(** X14. A popup is shown only when the setting is on, the hover is over
    text, the scope test passes, some location is left after filtering and
    the file of every location left is open. *)
Theorem on_hover_popup_conditions (fuel : nat) (sublime : SublimeModule)
    (window : Window) (view : View) (point hover_zone : Z) (body : string) :
  on_hover fuel sublime window view point hover_zone = Done (Some body) ->
  show_definitions view = true
  /\ hover_zone = HOVER_TEXT sublime
  /\ hover_rejected view point = false
  /\ filter_current_symbol window view point
       (fst (fst (symbol_at_point sublime window view point)))
       (snd (fst (symbol_at_point sublime window view point))) <> []
  /\ forall l,
       In l (filter_current_symbol window view point
               (fst (fst (symbol_at_point sublime window view point)))
               (snd (fst (symbol_at_point sublime window view point)))) ->
       find_open_file window (fname l) <> None.
Proof.
  unfold on_hover.
  destruct (show_definitions view); [|discriminate]. simpl negb. cbv iota.
  destruct (Z.eqb_spec hover_zone (HOVER_TEXT sublime)) as [E|_]; [|discriminate].
  simpl negb. cbv iota.
  destruct (hover_rejected view point); [discriminate|].
  destruct (symbol_at_point sublime window view point) as [[symbol found] trace].
  simpl fst. simpl snd. cbv beta iota zeta.
  destruct (filter_current_symbol window view point symbol found)
    as [|x rest] eqn:F; [discriminate|].
  destruct (extractInfo fuel window view (x :: rest)) as [comment| |] eqn:X;
    try discriminate.
  intros _. repeat split; auto; try discriminate.
  intros l Hl Hnone.
  rewrite (extractInfo_not_open fuel window view (x :: rest) l Hl Hnone) in X.
  discriminate.
Qed.

Lemma on_hover_popup_conditions_witness :
  show_definitions hover_view = true
  /\ 1 = HOVER_TEXT sample_sublime
  /\ hover_rejected hover_view 0 = false
  /\ filter_current_symbol hover_window hover_view 0
       (fst (fst (symbol_at_point sample_sublime hover_window hover_view 0)))
       (snd (fst (symbol_at_point sample_sublime hover_window hover_view 0))) <> []
  /\ forall l,
       In l (filter_current_symbol hover_window hover_view 0
               (fst (fst (symbol_at_point sample_sublime hover_window hover_view 0)))
               (snd (fst (symbol_at_point sample_sublime hover_window hover_view 0)))) ->
       find_open_file hover_window (fname l) <> None.
Proof.
  apply (on_hover_popup_conditions 10 sample_sublime hover_window hover_view 0 1
           (popup_body "s" (join "<br>" (map link [doc_loc_a; doc_loc_b]))
              "<p>Description</p><ul><p> doc of b</p></ul>")).
  vm_compute. reflexivity.
Defined.

Lemma rev_extracted (temp : string) : rev (extracted temp) = extracted temp.
Proof. unfold extracted. now destruct (_ && _). Qed.

Lemma rev_flat_map {A B} (f : A -> list B) (l : list A) :
  rev (flat_map f l) = flat_map (fun x => rev (f x)) (rev l).
Proof.
  induction l as [|x l IH]; simpl; [reflexivity|].
  rewrite rev_app_distr, IH, flat_map_app. simpl. now rewrite app_nil_r.
Qed.

(** X15. With every file open, and [n] lines above the last location
    before the first stop line, [extractInfo] formats the texts of those
    lines from the top one down to the one just above the definition. *)
Theorem extractInfo_top_down (fuel : nat) (window : Window) (view view_l : View)
    (init : list Location) (l : Location) (n : nat) :
  (forall x, In x init -> find_open_file window (fname x) <> None) ->
  find_open_file window (fname l) = Some view_l ->
  (forall k, (k < n)%nat -> stops (line_above view_l l (1 + Z.of_nat k)) = false) ->
  stops (line_above view_l l (1 + Z.of_nat n)) = true ->
  (n < fuel)%nat ->
  extractInfo fuel window view (init ++ [l])
  = miseEnForme
      (flat_map (fun k => extracted (line_above view_l l (1 + Z.of_nat k)))
         (rev (seq 0 n))).
Proof.
  intros Hall Hl Hgo Hstop Hfuel. unfold extractInfo.
  destruct (rebind_view_all_open window (init ++ [l]) (Some view)) as (r & R).
  - discriminate.
  - intros x Hx. apply in_app_or in Hx as [Hx|[<-|[]]]; [now apply Hall|].
    rewrite Hl. discriminate.
  - rewrite R. apply rebind_view_snoc in R. rewrite R, Hl, loop_variable_snoc.
    rewrite (scan_until_stop view_l l n fuel 1 [] Hgo Hstop Hfuel).
    simpl app. rewrite rev_flat_map.
    rewrite (flat_map_ext _ (fun k => extracted (line_above view_l l (1 + Z.of_nat k))))
      by (intros k; apply rev_extracted).
    now destruct (miseEnForme _).
Qed.

Lemma extractInfo_top_down_witness :
  extractInfo 5 hover_window hover_view ([doc_loc_a] ++ [doc_loc_b])
  = miseEnForme
      (flat_map (fun k => extracted (line_above doc_view_b doc_loc_b (1 + Z.of_nat k)))
         (rev (seq 0 1))).
Proof.
  apply (extractInfo_top_down 5 hover_window hover_view doc_view_b
           [doc_loc_a] doc_loc_b 1).
  - intros x [<-|[]]. discriminate.
  - reflexivity.
  - intros k Hk. destruct k as [|k]; [reflexivity | lia].
  - reflexivity.
  - lia.
Defined.

(** ** The formatter as a whole *)

Lemma append_empty (a b : string) : a +++ b = "" -> a = "" /\ b = "".
Proof. destruct a; simpl; intros H; [auto | discriminate]. Qed.

(** After one line, some bucket has an entry. *)
Lemma classify_step_fills (b b' : Buckets) (ligne : string) :
  classify_step b ligne = Done b' ->
  inputParam b' <> [] \/ outputParam b' <> []
  \/ description b' <> [] \/ other b' <> [].
Proof.
  unfold classify_step.
  destruct (contains "@param" (lower ligne)).
  { intros E. inversion E. simpl. left. apply snoc_not_nil. }
  destruct (contains "@return" (lower ligne)).
  { intros E. inversion E. simpl. right. left. apply snoc_not_nil. }
  destruct (contains "@desc" (lower ligne)).
  { intros E. inversion E. simpl. right. right. left. apply snoc_not_nil. }
  destruct (contains "@" ligne).
  { intros E. inversion E. simpl. right. right. right. apply snoc_not_nil. }
  destruct (String.eqb (last b) "@param").
  { destruct (inputParam b) as [|x rest] eqn:P; [discriminate|].
    destruct (exists_last (l := x :: rest)) as (init & y & ->); [discriminate|].
    rewrite extend_last_snoc. intros E. inversion E. simpl.
    left. apply snoc_not_nil. }
  destruct (String.eqb (last b) "@return").
  { destruct (outputParam b) as [|x rest] eqn:P; [discriminate|].
    destruct (exists_last (l := x :: rest)) as (init & y & ->); [discriminate|].
    rewrite extend_last_snoc. intros E. inversion E. simpl.
    right. left. apply snoc_not_nil. }
  destruct (String.eqb (last b) "@desc").
  { intros E. inversion E. simpl. right. right. left. apply snoc_not_nil. }
  intros E. inversion E. simpl. right. right. right. apply snoc_not_nil.
Qed.

Lemma classify_fills (textTab : list string) : forall b b',
  textTab <> [] \/ (inputParam b <> [] \/ outputParam b <> []
                    \/ description b <> [] \/ other b <> []) ->
  classify b textTab = Done b' ->
  inputParam b' <> [] \/ outputParam b' <> []
  \/ description b' <> [] \/ other b' <> [].
Proof.
  induction textTab as [|ligne rest IH]; intros b b' H; simpl.
  - intros E. inversion E. subst b'. destruct H as [H|H]; [contradiction | exact H].
  - destruct (classify_step b ligne) as [b1| |] eqn:S; try discriminate.
    apply IH. right. exact (classify_step_fills b b1 ligne S).
Qed.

* * *

Give the entries again exactly, every one.

* _Exercise solution_:
(** X14. A popup is shown only when the setting is on, the hover is over
    text, the scope test passes, some location is left after filtering and
    the file of every location left is open. *)
Theorem on_hover_popup_conditions (fuel : nat) (sublime : SublimeModule)
    (window : Window) (view : View) (point hover_zone : Z) (body : string) :
  on_hover fuel sublime window view point hover_zone = Done (Some body) ->
  show_definitions view = true
  /\ hover_zone = HOVER_TEXT sublime
  /\ hover_rejected view point = false
  /\ filter_current_symbol window view point
       (fst (fst (symbol_at_point sublime window view point)))
       (snd (fst (symbol_at_point sublime window view point))) <> []
  /\ forall l,
       In l (filter_current_symbol window view point
               (fst (fst (symbol_at_point sublime window view point)))
               (snd (fst (symbol_at_point sublime window view point)))) ->
       find_open_file window (fname l) <> None.
Proof.
  unfold on_hover.
  destruct (show_definitions view); [|discriminate]. simpl negb. cbv iota.
  destruct (Z.eqb_spec hover_zone (HOVER_TEXT sublime)) as [E|_]; [|discriminate].
  simpl negb. cbv iota.
  destruct (hover_rejected view point); [discriminate|].
  destruct (symbol_at_point sublime window view point) as [[symbol found] trace].
  simpl fst. simpl snd. cbv beta iota zeta.
  destruct (filter_current_symbol window view point symbol found)
    as [|x rest] eqn:F; [discriminate|].
  destruct (extractInfo fuel window view (x :: rest)) as [comment| |] eqn:X;
    try discriminate.
  intros _. repeat split; auto; try discriminate.
  intros l Hl Hnone.
  rewrite (extractInfo_not_open fuel window view (x :: rest) l Hl Hnone) in X.
  discriminate.
Qed.

Lemma on_hover_popup_conditions_witness :
  show_definitions hover_view = true
  /\ 1 = HOVER_TEXT sample_sublime
  /\ hover_rejected hover_view 0 = false
  /\ filter_current_symbol hover_window hover_view 0
       (fst (fst (symbol_at_point sample_sublime hover_window hover_view 0)))
       (snd (fst (symbol_at_point sample_sublime hover_window hover_view 0))) <> []
  /\ forall l,
       In l (filter_current_symbol hover_window hover_view 0
               (fst (fst (symbol_at_point sample_sublime hover_window hover_view 0)))
               (snd (fst (symbol_at_point sample_sublime hover_window hover_view 0)))) ->
       find_open_file hover_window (fname l) <> None.
Proof.
  apply (on_hover_popup_conditions 10 sample_sublime hover_window hover_view 0 1
           (popup_body "s" (join "<br>" (map link [doc_loc_a; doc_loc_b]))
              "<p>Description</p><ul><p> doc of b</p></ul>")).
  vm_compute. reflexivity.
Defined.

Lemma rev_extracted (temp : string) : rev (extracted temp) = extracted temp.
Proof. unfold extracted. now destruct (_ && _). Qed.

Lemma rev_flat_map {A B} (f : A -> list B) (l : list A) :
  rev (flat_map f l) = flat_map (fun x => rev (f x)) (rev l).
Proof.
  induction l as [|x l IH]; simpl; [reflexivity|].
  rewrite rev_app_distr, IH, flat_map_app. simpl. now rewrite app_nil_r.
Qed.

(** X15. With every file open, and [n] lines above the last location
    before the first stop line, [extractInfo] formats the texts of those
    lines from the top one down to the one just above the definition. *)
Theorem extractInfo_top_down (fuel : nat) (window : Window) (view view_l : View)
    (init : list Location) (l : Location) (n : nat) :
  (forall x, In x init -> find_open_file window (fname x) <> None) ->
  find_open_file window (fname l) = Some view_l ->
  (forall k, (k < n)%nat -> stops (line_above view_l l (1 + Z.of_nat k)) = false) ->
  stops (line_above view_l l (1 + Z.of_nat n)) = true ->
  (n < fuel)%nat ->
  extractInfo fuel window view (init ++ [l])
  = miseEnForme
      (flat_map (fun k => extracted (line_above view_l l (1 + Z.of_nat k)))
         (rev (seq 0 n))).
Proof.
  intros Hall Hl Hgo Hstop Hfuel. unfold extractInfo.
  destruct (rebind_view_all_open window (init ++ [l]) (Some view)) as (r & R).
  - discriminate.
  - intros x Hx. apply in_app_or in Hx as [Hx|[<-|[]]]; [now apply Hall|].
    rewrite Hl. discriminate.
  - rewrite R. apply rebind_view_snoc in R. rewrite R, Hl, loop_variable_snoc.
    rewrite (scan_until_stop view_l l n fuel 1 [] Hgo Hstop Hfuel).
    simpl app. rewrite rev_flat_map.
    rewrite (flat_map_ext _ (fun k => extracted (line_above view_l l (1 + Z.of_nat k))))
      by (intros k; apply rev_extracted).
    now destruct (miseEnForme _).
Qed.

Lemma extractInfo_top_down_witness :
  extractInfo 5 hover_window hover_view ([doc_loc_a] ++ [doc_loc_b])
  = miseEnForme
      (flat_map (fun k => extracted (line_above doc_view_b doc_loc_b (1 + Z.of_nat k)))
         (rev (seq 0 1))).
Proof.
  apply (extractInfo_top_down 5 hover_window hover_view doc_view_b
           [doc_loc_a] doc_loc_b 1).
  - intros x [<-|[]]. discriminate.
  - reflexivity.
  - intros k Hk. destruct k as [|k]; [reflexivity | lia].
  - reflexivity.
  - lia.
Defined.

(** ** The formatter as a whole *)

Lemma append_empty (a b : string) : a +++ b = "" -> a = "" /\ b = "".
Proof. destruct a; simpl; intros H; [auto | discriminate]. Qed.

(** After one line, some bucket has an entry. *)
Lemma classify_step_fills (b b' : Buckets) (ligne : string) :
  classify_step b ligne = Done b' ->
  inputParam b' <> [] \/ outputParam b' <> []
  \/ description b' <> [] \/ other b' <> [].
Proof.
  unfold classify_step.
  destruct (contains "@param" (lower ligne)).
  { intros E. inversion E. simpl. left. apply snoc_not_nil. }
  destruct (contains "@return" (lower ligne)).
  { intros E. inversion E. simpl. right. left. apply snoc_not_nil. }
  destruct (contains "@desc" (lower ligne)).
  { intros E. inversion E. simpl. right. right. left. apply snoc_not_nil. }
  destruct (contains "@" ligne).
  { intros E. inversion E. simpl. right. right. right. apply snoc_not_nil. }
  destruct (String.eqb (last b) "@param").
  { destruct (inputParam b) as [|x rest] eqn:P; [discriminate|].
    destruct (exists_last (l := x :: rest)) as (init & y & ->); [discriminate|].
    rewrite extend_last_snoc. intros E. inversion E. simpl.
    left. apply snoc_not_nil. }
  destruct (String.eqb (last b) "@return").
  { destruct (outputParam b) as [|x rest] eqn:P; [discriminate|].
    destruct (exists_last (l := x :: rest)) as (init & y & ->); [discriminate|].
    rewrite extend_last_snoc. intros E. inversion E. simpl.
    right. left. apply snoc_not_nil. }
  destruct (String.eqb (last b) "@desc").
  { intros E. inversion E. simpl. right. right. left. apply snoc_not_nil. }
  intros E. inversion E. simpl. right. right. right. apply snoc_not_nil.
Qed.

Lemma classify_fills (textTab : list string) : forall b b',
  textTab <> [] \/ (inputParam b <> [] \/ outputParam b <> []
                    \/ description b <> [] \/ other b <> []) ->
  classify b textTab = Done b' ->
  inputParam b' <> [] \/ outputParam b' <> []
  \/ description b' <> [] \/ other b' <> [].
Proof.
  induction textTab as [|ligne rest IH]; intros b b' H; simpl.
  - intros E. inversion E. subst b'. destruct H as [H|H]; [contradiction | exact H].
  - destruct (classify_step b ligne) as [b1| |] eqn:S; try discriminate.
    apply IH. right. exact (classify_step_fills b b1 ligne S).
Qed.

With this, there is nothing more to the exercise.